> [Input]:
Lemma poll_flows_spec x owner e x' owner' e' sent : poll_flows x owner e = (x', owner', e', sent) ->
  polled_flows (apps_now (fe_apps e)) x owner e x' owner' e' sent.
Proof.
  unfold poll_flows. set (now := apps_now (fe_apps e)).
  destruct (start_due (fe_store e) (fe_env e) now owner x) as [[[r x1] st] o1] eqn:Es.
  apply start_due_started in Es as [Ho (new & Hnew & HF & HD) Hb]. intros H.
  set (e0 := match r with Ok _ => _ | Err _ => _ end) in H.
  assert (fe_scenes e0 = fe_scenes e) as He0 by (unfold e0; by destruct r).
  destruct (log_queue now x1 e0) as [x2 e1] eqn:El. apply log_queue_spec in El as [Hx2 He1].
  destruct (poll_runs now [] (fl_jobs x2) e1 []) as [[js e2] sent2] eqn:Ep. injection H as <- <- <- <-.
  apply poll_runs_ran in Ep as [(left & sent1 & -> & -> & Hsub & Hrep & Hall) Hq]. cbn [app] in *. rewrite Hx2, Hnew in *.
  assert (flow_replies new = []) as Hnone.
  { clear -HF. unfold flow_replies. induction HF as [|j js [Hj _] _ IH]; [done|]. cbn. by rewrite Hj. }
  rewrite flow_replies_app, Hnone, app_nil_r in Hrep.
  split; [done| |done|done|by rewrite <- He0, <- He1]. by exists new.
Qed.

End Queue.

(** ** Time *)

(** The clock of the apps is monotonic: neither calls nor lines in the log turn it back. *)
Class Monotonic (A : Type) {HA : Apps A} : Prop := {
  call_forward : forall app owner method params a, apps_now a <= apps_now (apps_call app owner method params a).2;
  log_forward : forall m a, apps_now a <= apps_now (apps_log m a)
}.

Section Time.
Context {St : Type} {HS : Storage St} {A : Type} {HA : Apps A} {HM : Monotonic A} {E : Type} {HE : Environment E} {HC : Clock} {R : Type}.
Implicit Types (j : FlowJob R) (x : Flows R) (e : FEnv (St := St) (A := A) (E := E) (R := R)).

Definition time e : Z := apps_now (fe_apps e).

> [What this task involves]: Would you restate exactly the lines of the material above, from its opening line through the line with "call_forward : forall", and output only those?

> [Written response]:
Lemma poll_flows_spec x owner e x' owner' e' sent : poll_flows x owner e = (x', owner', e', sent) ->
  polled_flows (apps_now (fe_apps e)) x owner e x' owner' e' sent.
Proof.
  unfold poll_flows. set (now := apps_now (fe_apps e)).
  destruct (start_due (fe_store e) (fe_env e) now owner x) as [[[r x1] st] o1] eqn:Es.
  apply start_due_started in Es as [Ho (new & Hnew & HF & HD) Hb]. intros H.
  set (e0 := match r with Ok _ => _ | Err _ => _ end) in H.
  assert (fe_scenes e0 = fe_scenes e) as He0 by (unfold e0; by destruct r).
  destruct (log_queue now x1 e0) as [x2 e1] eqn:El. apply log_queue_spec in El as [Hx2 He1].
  destruct (poll_runs now [] (fl_jobs x2) e1 []) as [[js e2] sent2] eqn:Ep. injection H as <- <- <- <-.
  apply poll_runs_ran in Ep as [(left & sent1 & -> & -> & Hsub & Hrep & Hall) Hq]. cbn [app] in *. rewrite Hx2, Hnew in *.
  assert (flow_replies new = []) as Hnone.
  { clear -HF. unfold flow_replies. induction HF as [|j js [Hj _] _ IH]; [done|]. cbn. by rewrite Hj. }
  rewrite flow_replies_app, Hnone, app_nil_r in Hrep.
  split; [done| |done|done|by rewrite <- He0, <- He1]. by exists new.
Qed.

End Queue.

(** ** Time *)

(** The clock of the apps is monotonic: neither calls nor lines in the log turn it back. *)
Class Monotonic (A : Type) {HA : Apps A} : Prop := {
  call_forward : forall app owner method params a, apps_now a <= apps_now (apps_call app owner method params a).2;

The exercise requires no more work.